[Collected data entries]
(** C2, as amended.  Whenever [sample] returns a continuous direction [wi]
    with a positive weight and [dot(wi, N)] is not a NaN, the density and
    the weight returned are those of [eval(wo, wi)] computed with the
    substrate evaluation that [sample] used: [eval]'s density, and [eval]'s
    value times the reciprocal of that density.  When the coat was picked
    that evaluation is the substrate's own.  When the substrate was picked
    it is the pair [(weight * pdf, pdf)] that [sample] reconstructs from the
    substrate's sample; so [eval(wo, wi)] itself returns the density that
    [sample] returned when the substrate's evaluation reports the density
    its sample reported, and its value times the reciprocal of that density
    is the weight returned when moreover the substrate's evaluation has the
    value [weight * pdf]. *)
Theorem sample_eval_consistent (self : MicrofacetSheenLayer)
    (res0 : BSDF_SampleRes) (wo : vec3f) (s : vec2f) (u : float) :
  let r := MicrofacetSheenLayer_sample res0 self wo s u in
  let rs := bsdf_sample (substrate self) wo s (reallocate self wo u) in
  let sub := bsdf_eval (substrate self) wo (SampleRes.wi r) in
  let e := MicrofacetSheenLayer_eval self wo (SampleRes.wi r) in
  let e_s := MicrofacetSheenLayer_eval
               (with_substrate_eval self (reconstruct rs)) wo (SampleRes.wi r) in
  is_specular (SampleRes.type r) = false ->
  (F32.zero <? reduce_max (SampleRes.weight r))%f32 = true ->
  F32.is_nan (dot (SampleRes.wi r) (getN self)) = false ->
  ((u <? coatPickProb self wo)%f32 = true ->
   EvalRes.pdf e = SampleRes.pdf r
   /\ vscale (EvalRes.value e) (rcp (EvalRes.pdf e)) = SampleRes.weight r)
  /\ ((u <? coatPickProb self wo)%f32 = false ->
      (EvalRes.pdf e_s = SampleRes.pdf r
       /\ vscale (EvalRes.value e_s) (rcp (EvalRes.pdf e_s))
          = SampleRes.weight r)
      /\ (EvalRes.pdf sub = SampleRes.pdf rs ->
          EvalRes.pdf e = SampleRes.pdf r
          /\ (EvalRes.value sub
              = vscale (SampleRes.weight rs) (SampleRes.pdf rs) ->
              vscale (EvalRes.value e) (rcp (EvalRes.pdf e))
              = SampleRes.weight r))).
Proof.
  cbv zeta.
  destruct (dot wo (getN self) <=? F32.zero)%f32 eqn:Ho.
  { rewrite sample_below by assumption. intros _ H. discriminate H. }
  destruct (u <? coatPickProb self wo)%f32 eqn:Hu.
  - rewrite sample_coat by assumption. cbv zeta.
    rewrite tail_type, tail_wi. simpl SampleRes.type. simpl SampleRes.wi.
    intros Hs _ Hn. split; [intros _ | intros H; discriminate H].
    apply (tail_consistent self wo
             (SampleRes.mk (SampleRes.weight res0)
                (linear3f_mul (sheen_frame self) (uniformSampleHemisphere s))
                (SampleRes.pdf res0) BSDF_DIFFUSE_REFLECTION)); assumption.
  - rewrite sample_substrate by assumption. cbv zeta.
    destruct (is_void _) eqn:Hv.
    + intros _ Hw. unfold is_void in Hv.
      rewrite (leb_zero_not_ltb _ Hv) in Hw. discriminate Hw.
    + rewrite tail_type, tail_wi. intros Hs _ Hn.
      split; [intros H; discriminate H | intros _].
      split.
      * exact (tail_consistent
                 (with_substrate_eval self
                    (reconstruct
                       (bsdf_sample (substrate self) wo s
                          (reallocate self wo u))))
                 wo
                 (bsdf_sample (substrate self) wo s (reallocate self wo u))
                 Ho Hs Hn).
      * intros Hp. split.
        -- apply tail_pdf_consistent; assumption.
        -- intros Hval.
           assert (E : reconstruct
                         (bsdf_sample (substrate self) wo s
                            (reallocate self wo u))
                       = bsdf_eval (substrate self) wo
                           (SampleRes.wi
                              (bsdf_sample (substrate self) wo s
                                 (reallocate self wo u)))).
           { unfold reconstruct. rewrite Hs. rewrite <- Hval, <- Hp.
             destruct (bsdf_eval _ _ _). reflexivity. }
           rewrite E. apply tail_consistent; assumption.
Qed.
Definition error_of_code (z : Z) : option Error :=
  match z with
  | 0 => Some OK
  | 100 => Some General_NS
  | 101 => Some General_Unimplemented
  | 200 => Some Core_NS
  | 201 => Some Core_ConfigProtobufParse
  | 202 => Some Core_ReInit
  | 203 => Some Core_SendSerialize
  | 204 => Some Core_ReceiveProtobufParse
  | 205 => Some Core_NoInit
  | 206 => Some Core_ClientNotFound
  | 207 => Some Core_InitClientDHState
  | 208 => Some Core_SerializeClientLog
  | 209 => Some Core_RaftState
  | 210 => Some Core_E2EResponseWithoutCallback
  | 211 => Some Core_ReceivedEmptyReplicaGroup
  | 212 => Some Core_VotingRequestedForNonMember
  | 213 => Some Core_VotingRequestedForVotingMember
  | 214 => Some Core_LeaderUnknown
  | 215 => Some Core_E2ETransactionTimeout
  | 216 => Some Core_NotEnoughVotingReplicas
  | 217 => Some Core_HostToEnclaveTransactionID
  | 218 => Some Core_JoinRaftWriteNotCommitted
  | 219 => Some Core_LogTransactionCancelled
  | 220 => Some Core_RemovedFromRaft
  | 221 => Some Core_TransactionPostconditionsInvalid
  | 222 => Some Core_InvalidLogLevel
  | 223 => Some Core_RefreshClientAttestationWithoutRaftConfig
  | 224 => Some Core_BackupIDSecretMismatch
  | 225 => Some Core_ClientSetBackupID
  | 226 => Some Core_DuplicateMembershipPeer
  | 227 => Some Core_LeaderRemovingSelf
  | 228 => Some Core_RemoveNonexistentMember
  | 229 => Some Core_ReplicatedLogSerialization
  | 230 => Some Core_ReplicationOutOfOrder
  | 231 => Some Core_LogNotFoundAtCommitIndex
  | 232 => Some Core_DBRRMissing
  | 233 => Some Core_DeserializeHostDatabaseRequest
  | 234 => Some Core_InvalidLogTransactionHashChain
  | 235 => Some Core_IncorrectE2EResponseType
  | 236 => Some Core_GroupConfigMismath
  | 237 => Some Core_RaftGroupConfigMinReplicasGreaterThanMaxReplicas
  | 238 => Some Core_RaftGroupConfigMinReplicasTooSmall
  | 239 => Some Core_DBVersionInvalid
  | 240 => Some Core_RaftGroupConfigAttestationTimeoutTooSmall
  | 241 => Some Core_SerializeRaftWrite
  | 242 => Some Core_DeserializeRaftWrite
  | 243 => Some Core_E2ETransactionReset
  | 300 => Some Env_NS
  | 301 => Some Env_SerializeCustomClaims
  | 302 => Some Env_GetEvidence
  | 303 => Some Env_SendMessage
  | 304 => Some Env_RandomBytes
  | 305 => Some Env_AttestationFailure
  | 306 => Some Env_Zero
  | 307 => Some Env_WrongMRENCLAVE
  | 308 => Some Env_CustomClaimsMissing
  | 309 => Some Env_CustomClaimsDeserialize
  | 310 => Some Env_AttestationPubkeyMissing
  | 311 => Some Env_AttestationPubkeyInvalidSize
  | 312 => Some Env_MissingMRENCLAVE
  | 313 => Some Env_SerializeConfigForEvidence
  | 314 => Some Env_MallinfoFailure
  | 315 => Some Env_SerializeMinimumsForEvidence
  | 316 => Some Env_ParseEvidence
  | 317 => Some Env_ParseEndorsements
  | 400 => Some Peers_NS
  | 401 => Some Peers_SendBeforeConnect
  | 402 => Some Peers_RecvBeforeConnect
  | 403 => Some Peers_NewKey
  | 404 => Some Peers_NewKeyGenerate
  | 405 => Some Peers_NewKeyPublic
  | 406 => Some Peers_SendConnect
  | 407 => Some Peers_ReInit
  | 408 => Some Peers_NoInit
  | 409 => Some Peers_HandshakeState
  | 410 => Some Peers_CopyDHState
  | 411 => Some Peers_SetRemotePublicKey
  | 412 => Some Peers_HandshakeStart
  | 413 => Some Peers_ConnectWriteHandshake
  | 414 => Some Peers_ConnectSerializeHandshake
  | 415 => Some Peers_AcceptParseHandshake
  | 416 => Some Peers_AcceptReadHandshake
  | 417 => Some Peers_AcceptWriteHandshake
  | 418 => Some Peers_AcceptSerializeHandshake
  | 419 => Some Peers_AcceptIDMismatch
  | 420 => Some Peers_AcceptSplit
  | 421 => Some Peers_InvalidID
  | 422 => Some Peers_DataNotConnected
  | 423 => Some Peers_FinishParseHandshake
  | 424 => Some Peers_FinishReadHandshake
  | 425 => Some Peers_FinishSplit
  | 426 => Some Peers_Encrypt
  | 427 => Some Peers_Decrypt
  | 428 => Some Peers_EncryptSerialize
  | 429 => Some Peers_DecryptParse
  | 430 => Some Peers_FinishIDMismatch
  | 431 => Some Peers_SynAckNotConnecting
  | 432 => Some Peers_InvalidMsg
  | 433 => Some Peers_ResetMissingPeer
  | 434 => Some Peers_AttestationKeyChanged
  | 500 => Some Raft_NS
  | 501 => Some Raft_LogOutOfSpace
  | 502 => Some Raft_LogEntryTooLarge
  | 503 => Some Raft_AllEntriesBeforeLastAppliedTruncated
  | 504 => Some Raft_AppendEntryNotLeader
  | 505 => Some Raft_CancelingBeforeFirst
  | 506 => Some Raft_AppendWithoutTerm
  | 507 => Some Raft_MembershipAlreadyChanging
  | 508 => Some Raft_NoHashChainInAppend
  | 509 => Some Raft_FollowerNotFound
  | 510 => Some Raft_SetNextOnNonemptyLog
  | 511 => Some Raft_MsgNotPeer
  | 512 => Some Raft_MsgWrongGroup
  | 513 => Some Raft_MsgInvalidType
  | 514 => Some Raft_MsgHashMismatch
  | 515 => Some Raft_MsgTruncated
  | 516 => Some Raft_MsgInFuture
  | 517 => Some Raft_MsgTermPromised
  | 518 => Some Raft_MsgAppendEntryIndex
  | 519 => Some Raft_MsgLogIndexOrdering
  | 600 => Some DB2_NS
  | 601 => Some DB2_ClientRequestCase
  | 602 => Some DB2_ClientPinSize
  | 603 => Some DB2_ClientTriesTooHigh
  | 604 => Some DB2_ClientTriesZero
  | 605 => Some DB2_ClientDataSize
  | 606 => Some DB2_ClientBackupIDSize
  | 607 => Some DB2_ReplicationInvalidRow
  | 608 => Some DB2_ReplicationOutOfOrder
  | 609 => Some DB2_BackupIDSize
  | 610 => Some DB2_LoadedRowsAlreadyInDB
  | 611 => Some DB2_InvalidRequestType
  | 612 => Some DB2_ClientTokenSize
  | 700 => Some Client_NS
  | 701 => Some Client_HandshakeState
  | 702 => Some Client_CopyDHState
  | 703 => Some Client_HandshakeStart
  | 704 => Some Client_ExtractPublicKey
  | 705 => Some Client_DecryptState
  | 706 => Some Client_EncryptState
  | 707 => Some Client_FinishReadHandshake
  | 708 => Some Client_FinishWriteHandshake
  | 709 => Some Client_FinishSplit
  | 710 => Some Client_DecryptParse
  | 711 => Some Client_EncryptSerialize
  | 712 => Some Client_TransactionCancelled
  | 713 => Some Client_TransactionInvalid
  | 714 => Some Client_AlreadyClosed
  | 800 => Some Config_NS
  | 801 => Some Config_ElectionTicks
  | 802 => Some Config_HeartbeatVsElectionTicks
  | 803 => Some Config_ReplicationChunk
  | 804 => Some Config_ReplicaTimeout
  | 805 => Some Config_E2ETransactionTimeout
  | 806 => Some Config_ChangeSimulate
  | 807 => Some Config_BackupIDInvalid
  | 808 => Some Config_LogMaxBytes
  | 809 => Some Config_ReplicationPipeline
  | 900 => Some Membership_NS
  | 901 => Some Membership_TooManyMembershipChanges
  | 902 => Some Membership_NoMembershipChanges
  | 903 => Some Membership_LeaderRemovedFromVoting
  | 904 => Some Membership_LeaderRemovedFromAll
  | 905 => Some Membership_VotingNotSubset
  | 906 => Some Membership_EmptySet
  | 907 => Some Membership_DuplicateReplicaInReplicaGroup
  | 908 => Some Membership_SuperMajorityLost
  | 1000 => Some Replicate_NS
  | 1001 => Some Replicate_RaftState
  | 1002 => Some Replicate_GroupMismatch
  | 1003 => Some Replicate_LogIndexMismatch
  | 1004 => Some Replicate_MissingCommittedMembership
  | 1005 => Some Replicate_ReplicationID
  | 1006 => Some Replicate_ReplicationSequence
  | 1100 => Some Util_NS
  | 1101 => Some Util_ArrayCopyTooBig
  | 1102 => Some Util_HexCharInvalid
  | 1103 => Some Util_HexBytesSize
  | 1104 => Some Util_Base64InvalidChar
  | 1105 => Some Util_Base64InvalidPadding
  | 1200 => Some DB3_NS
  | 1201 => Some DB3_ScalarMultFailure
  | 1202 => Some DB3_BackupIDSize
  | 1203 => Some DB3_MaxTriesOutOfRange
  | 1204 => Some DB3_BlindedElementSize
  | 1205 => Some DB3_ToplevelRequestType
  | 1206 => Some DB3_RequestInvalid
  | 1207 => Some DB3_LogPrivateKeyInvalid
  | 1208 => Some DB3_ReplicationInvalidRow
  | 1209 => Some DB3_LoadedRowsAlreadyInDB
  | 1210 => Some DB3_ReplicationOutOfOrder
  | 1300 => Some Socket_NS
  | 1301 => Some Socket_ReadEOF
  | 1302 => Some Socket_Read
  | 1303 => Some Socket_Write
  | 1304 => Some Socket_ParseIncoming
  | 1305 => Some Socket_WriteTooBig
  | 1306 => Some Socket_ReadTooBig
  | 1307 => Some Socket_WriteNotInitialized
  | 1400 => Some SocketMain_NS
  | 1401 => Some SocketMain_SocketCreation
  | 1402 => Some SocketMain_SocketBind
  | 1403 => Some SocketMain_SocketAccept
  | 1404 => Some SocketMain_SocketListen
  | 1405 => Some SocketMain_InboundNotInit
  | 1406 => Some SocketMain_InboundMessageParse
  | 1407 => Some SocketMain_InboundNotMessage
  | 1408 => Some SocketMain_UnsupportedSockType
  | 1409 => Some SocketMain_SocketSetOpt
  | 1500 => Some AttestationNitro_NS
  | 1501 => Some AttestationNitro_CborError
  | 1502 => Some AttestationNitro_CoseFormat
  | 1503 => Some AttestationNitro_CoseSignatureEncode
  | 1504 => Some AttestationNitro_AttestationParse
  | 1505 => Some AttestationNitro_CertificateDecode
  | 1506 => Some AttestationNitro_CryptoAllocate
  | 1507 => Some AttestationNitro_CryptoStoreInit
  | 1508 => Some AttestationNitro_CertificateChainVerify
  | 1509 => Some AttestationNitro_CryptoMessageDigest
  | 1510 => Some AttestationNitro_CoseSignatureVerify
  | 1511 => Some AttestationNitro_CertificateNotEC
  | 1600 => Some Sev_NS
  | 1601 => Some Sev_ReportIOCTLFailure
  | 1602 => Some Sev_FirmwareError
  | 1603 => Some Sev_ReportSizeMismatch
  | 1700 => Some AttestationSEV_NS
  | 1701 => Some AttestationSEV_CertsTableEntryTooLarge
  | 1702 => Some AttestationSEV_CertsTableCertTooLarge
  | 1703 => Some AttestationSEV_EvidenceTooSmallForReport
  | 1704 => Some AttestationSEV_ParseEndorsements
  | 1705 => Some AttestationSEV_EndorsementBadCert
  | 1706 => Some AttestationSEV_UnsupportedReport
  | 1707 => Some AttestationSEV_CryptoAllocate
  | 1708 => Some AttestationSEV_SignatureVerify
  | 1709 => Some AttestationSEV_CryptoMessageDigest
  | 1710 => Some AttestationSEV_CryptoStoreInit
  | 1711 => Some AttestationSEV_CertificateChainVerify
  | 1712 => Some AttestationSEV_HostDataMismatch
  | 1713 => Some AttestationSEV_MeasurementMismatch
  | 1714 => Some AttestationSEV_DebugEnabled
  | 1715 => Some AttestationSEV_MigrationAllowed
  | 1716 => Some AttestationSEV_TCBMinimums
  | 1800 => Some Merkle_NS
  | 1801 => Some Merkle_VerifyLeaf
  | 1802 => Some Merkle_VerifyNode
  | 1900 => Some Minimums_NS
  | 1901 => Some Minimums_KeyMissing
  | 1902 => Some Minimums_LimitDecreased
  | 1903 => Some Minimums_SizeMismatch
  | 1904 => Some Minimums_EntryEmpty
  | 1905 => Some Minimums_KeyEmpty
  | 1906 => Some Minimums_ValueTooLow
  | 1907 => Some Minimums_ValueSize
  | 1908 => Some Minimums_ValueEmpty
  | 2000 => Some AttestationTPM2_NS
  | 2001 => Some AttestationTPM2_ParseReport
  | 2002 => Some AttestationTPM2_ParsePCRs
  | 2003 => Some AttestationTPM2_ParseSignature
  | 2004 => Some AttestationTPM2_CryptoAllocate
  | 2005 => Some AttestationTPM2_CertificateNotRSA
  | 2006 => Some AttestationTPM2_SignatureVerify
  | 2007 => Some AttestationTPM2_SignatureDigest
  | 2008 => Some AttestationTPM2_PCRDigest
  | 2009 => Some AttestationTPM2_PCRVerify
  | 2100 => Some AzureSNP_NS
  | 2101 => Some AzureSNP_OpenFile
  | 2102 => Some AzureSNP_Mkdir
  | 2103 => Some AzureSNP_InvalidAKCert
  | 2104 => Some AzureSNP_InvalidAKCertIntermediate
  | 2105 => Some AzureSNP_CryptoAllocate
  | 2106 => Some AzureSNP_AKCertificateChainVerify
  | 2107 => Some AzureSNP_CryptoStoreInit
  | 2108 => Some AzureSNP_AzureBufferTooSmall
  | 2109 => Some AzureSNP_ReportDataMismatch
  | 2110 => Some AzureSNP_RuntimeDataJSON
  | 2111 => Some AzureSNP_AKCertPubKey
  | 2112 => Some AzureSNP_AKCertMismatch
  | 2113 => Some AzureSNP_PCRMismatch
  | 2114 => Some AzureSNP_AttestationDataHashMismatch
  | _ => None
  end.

### [Activity]
A word-for-word copy of the lines above from the one with "418 => Some Peers_AcceptSerializeHandshake" through the one with "609 => Some DB2_BackupIDSize", inclusive, is the only output wanted.

### [Exercise answer]
  | 418 => Some Peers_AcceptSerializeHandshake
  | 419 => Some Peers_AcceptIDMismatch
  | 420 => Some Peers_AcceptSplit
  | 421 => Some Peers_InvalidID
  | 422 => Some Peers_DataNotConnected
  | 423 => Some Peers_FinishParseHandshake
  | 424 => Some Peers_FinishReadHandshake
  | 425 => Some Peers_FinishSplit
  | 426 => Some Peers_Encrypt
  | 427 => Some Peers_Decrypt
  | 428 => Some Peers_EncryptSerialize
  | 429 => Some Peers_DecryptParse
  | 430 => Some Peers_FinishIDMismatch
  | 431 => Some Peers_SynAckNotConnecting
  | 432 => Some Peers_InvalidMsg
  | 433 => Some Peers_ResetMissingPeer
  | 434 => Some Peers_AttestationKeyChanged
  | 500 => Some Raft_NS
  | 501 => Some Raft_LogOutOfSpace
  | 502 => Some Raft_LogEntryTooLarge
  | 503 => Some Raft_AllEntriesBeforeLastAppliedTruncated
  | 504 => Some Raft_AppendEntryNotLeader
  | 505 => Some Raft_CancelingBeforeFirst
  | 506 => Some Raft_AppendWithoutTerm
  | 507 => Some Raft_MembershipAlreadyChanging
  | 508 => Some Raft_NoHashChainInAppend
  | 509 => Some Raft_FollowerNotFound
  | 510 => Some Raft_SetNextOnNonemptyLog
  | 511 => Some Raft_MsgNotPeer
  | 512 => Some Raft_MsgWrongGroup
  | 513 => Some Raft_MsgInvalidType
  | 514 => Some Raft_MsgHashMismatch
  | 515 => Some Raft_MsgTruncated
  | 516 => Some Raft_MsgInFuture
  | 517 => Some Raft_MsgTermPromised
  | 518 => Some Raft_MsgAppendEntryIndex
  | 519 => Some Raft_MsgLogIndexOrdering
  | 600 => Some DB2_NS
  | 601 => Some DB2_ClientRequestCase
  | 602 => Some DB2_ClientPinSize
  | 603 => Some DB2_ClientTriesTooHigh
  | 604 => Some DB2_ClientTriesZero
  | 605 => Some DB2_ClientDataSize
  | 606 => Some DB2_ClientBackupIDSize
  | 607 => Some DB2_ReplicationInvalidRow
  | 608 => Some DB2_ReplicationOutOfOrder
  | 609 => Some DB2_BackupIDSize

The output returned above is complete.